- Your assignment
Print the records below once again, exactly as they were given.

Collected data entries
####
(** *** The handshake *)

(** X9. A token that verifies always connects, whatever claims it carries:
    the identity of the socket is the [userId] claim when truthy, else the
    [id] claim when truthy, else the [_id] claim as it is; in particular a
    verified token without any identity claim connects with the identity
    [undefined], which is then registered and broadcast as online. *)
Theorem verified_token_always_connects
    (v : string -> option JwtPayload) (s : Server) (sid : string) (token : JsStr)
    (decoded : JwtPayload) :
  jwt_verify v token = Some decoded ->
  exists u,
    connect v sid token s
    = (Connected {| socket_id := sid; socket_userId := u |},
       (onConnection {| socket_id := sid; socket_userId := u |} s).1,
       [broadcastOnlineUsers (onConnection {| socket_id := sid; socket_userId := u |} s).1])
    /\ onlineUsers (after v s (Handshake sid token)) !! u = Some sid
    /\ u ∈ dom (onlineUsers (after v s (Handshake sid token)))
    /\ (truthy (claim_userId decoded) = true -> u = claim_userId decoded)
    /\ (truthy (claim_userId decoded) = false -> truthy (claim_id decoded) = true ->
        u = claim_id decoded)
    /\ (truthy (claim_userId decoded) = false -> truthy (claim_id decoded) = false ->
        u = claim__id decoded).
Proof.
  intros Hverify.
  assert (Hauth : authMiddleware v token
                  = inr (js_or (js_or (claim_userId decoded) (claim_id decoded))
                           (claim__id decoded)))
    by (unfold authMiddleware; now rewrite Hverify).
  eexists. split; [now rewrite (connect_accepted _ _ _ _ _ Hauth)|].
  split; [now apply handshake_overwrites|].
  split; [apply elem_of_dom; rewrite (handshake_overwrites _ _ _ _ _ Hauth); eauto|].
  unfold js_or. repeat split.
  - intros H. rewrite H. cbn. now rewrite H.
  - intros H1 H2. rewrite H1. cbn. now rewrite H2.
  - intros H1 H2. rewrite H1. cbn. now rewrite H2.
Qed.

Lemma verified_token_always_connects_witness :
  exists u,
    onlineUsers (after (fun _ => Some {| claim_userId := None; claim_id := None;
                                         claim__id := None |})
                   initial_server (Handshake "s1" (Some "anything"))) !! u = Some "s1"
    /\ u = None.
Proof.
  destruct (verified_token_always_connects
              (fun _ => Some {| claim_userId := None; claim_id := None; claim__id := None |})
              initial_server "s1" (Some "anything")
              {| claim_userId := None; claim_id := None; claim__id := None |} eq_refl)
    as (u & _ & Hreg & _ & _ & _ & Hnone).
  exists u. split; [exact Hreg|]. now apply Hnone.
Defined.

(** ** The REST paths, continued *)

Lemma storeCall_down {A} ctx op (f : Store -> A * Store) st :
  storeFails ctx op = true ->
  storeCall ctx op f st
  = {| outcome := Threw (StoreError op); store := st; emitted := [] |}.
Proof. intros H. unfold storeCall. now rewrite H. Qed.

Section Quiet.

Lemma silent_ret {A} (a : A) : silent (mret a).
Proof. intros st. reflexivity. Qed.

Lemma silent_throw {A} e : silent (@throw A e).
Proof. intros st. reflexivity. Qed.

Lemma silent_storeCall {A} ctx op (f : Store -> A * Store) : silent (storeCall ctx op f).
Proof. intros st. apply storeCall_emits. Qed.

Lemma silent_bind {A B} (c : M A) (k : A -> M B) :
  silent c -> (forall a, silent (k a)) -> silent (c ≫= k).
Proof.
  intros Hc Hk st. rewrite bind_unfold.
  destruct (outcome (c st)); cbn [emitted]; rewrite Hc; [apply Hk | reflexivity].
Qed.

Lemma unfailing_ret {A} (a : A) : unfailing (mret a).
Proof. intros st. now exists a. Qed.

Lemma unfailing_emitTo room ev : unfailing (emitTo room ev).
Proof. intros st. now exists tt. Qed.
####
- Expected answer
(** *** The handshake *)

(** X9. A token that verifies always connects, whatever claims it carries:
    the identity of the socket is the [userId] claim when truthy, else the
    [id] claim when truthy, else the [_id] claim as it is; in particular a
    verified token without any identity claim connects with the identity
    [undefined], which is then registered and broadcast as online. *)
Theorem verified_token_always_connects
    (v : string -> option JwtPayload) (s : Server) (sid : string) (token : JsStr)
    (decoded : JwtPayload) :
  jwt_verify v token = Some decoded ->
  exists u,
    connect v sid token s
    = (Connected {| socket_id := sid; socket_userId := u |},
       (onConnection {| socket_id := sid; socket_userId := u |} s).1,
       [broadcastOnlineUsers (onConnection {| socket_id := sid; socket_userId := u |} s).1])
    /\ onlineUsers (after v s (Handshake sid token)) !! u = Some sid
    /\ u ∈ dom (onlineUsers (after v s (Handshake sid token)))
    /\ (truthy (claim_userId decoded) = true -> u = claim_userId decoded)
    /\ (truthy (claim_userId decoded) = false -> truthy (claim_id decoded) = true ->
        u = claim_id decoded)
    /\ (truthy (claim_userId decoded) = false -> truthy (claim_id decoded) = false ->
        u = claim__id decoded).
Proof.
  intros Hverify.
  assert (Hauth : authMiddleware v token
                  = inr (js_or (js_or (claim_userId decoded) (claim_id decoded))
                           (claim__id decoded)))
    by (unfold authMiddleware; now rewrite Hverify).
  eexists. split; [now rewrite (connect_accepted _ _ _ _ _ Hauth)|].
  split; [now apply handshake_overwrites|].
  split; [apply elem_of_dom; rewrite (handshake_overwrites _ _ _ _ _ Hauth); eauto|].
  unfold js_or. repeat split.
  - intros H. rewrite H. cbn. now rewrite H.
  - intros H1 H2. rewrite H1. cbn. now rewrite H2.
  - intros H1 H2. rewrite H1. cbn. now rewrite H2.
Qed.

Lemma verified_token_always_connects_witness :
  exists u,
    onlineUsers (after (fun _ => Some {| claim_userId := None; claim_id := None;
                                         claim__id := None |})
                   initial_server (Handshake "s1" (Some "anything"))) !! u = Some "s1"
    /\ u = None.
Proof.
  destruct (verified_token_always_connects
              (fun _ => Some {| claim_userId := None; claim_id := None; claim__id := None |})
              initial_server "s1" (Some "anything")
              {| claim_userId := None; claim_id := None; claim__id := None |} eq_refl)
    as (u & _ & Hreg & _ & _ & _ & Hnone).
  exists u. split; [exact Hreg|]. now apply Hnone.
Defined.

(** ** The REST paths, continued *)

Lemma storeCall_down {A} ctx op (f : Store -> A * Store) st :
  storeFails ctx op = true ->
  storeCall ctx op f st
  = {| outcome := Threw (StoreError op); store := st; emitted := [] |}.
Proof. intros H. unfold storeCall. now rewrite H. Qed.

Section Quiet.

Lemma silent_ret {A} (a : A) : silent (mret a).
Proof. intros st. reflexivity. Qed.

Lemma silent_throw {A} e : silent (@throw A e).
Proof. intros st. reflexivity. Qed.

Lemma silent_storeCall {A} ctx op (f : Store -> A * Store) : silent (storeCall ctx op f).
Proof. intros st. apply storeCall_emits. Qed.

Lemma silent_bind {A B} (c : M A) (k : A -> M B) :
  silent c -> (forall a, silent (k a)) -> silent (c ≫= k).
Proof.
  intros Hc Hk st. rewrite bind_unfold.
  destruct (outcome (c st)); cbn [emitted]; rewrite Hc; [apply Hk | reflexivity].
Qed.

Lemma unfailing_ret {A} (a : A) : unfailing (mret a).
Proof. intros st. now exists a. Qed.

Lemma unfailing_emitTo room ev : unfailing (emitTo room ev).
Proof. intros st. now exists tt. Qed.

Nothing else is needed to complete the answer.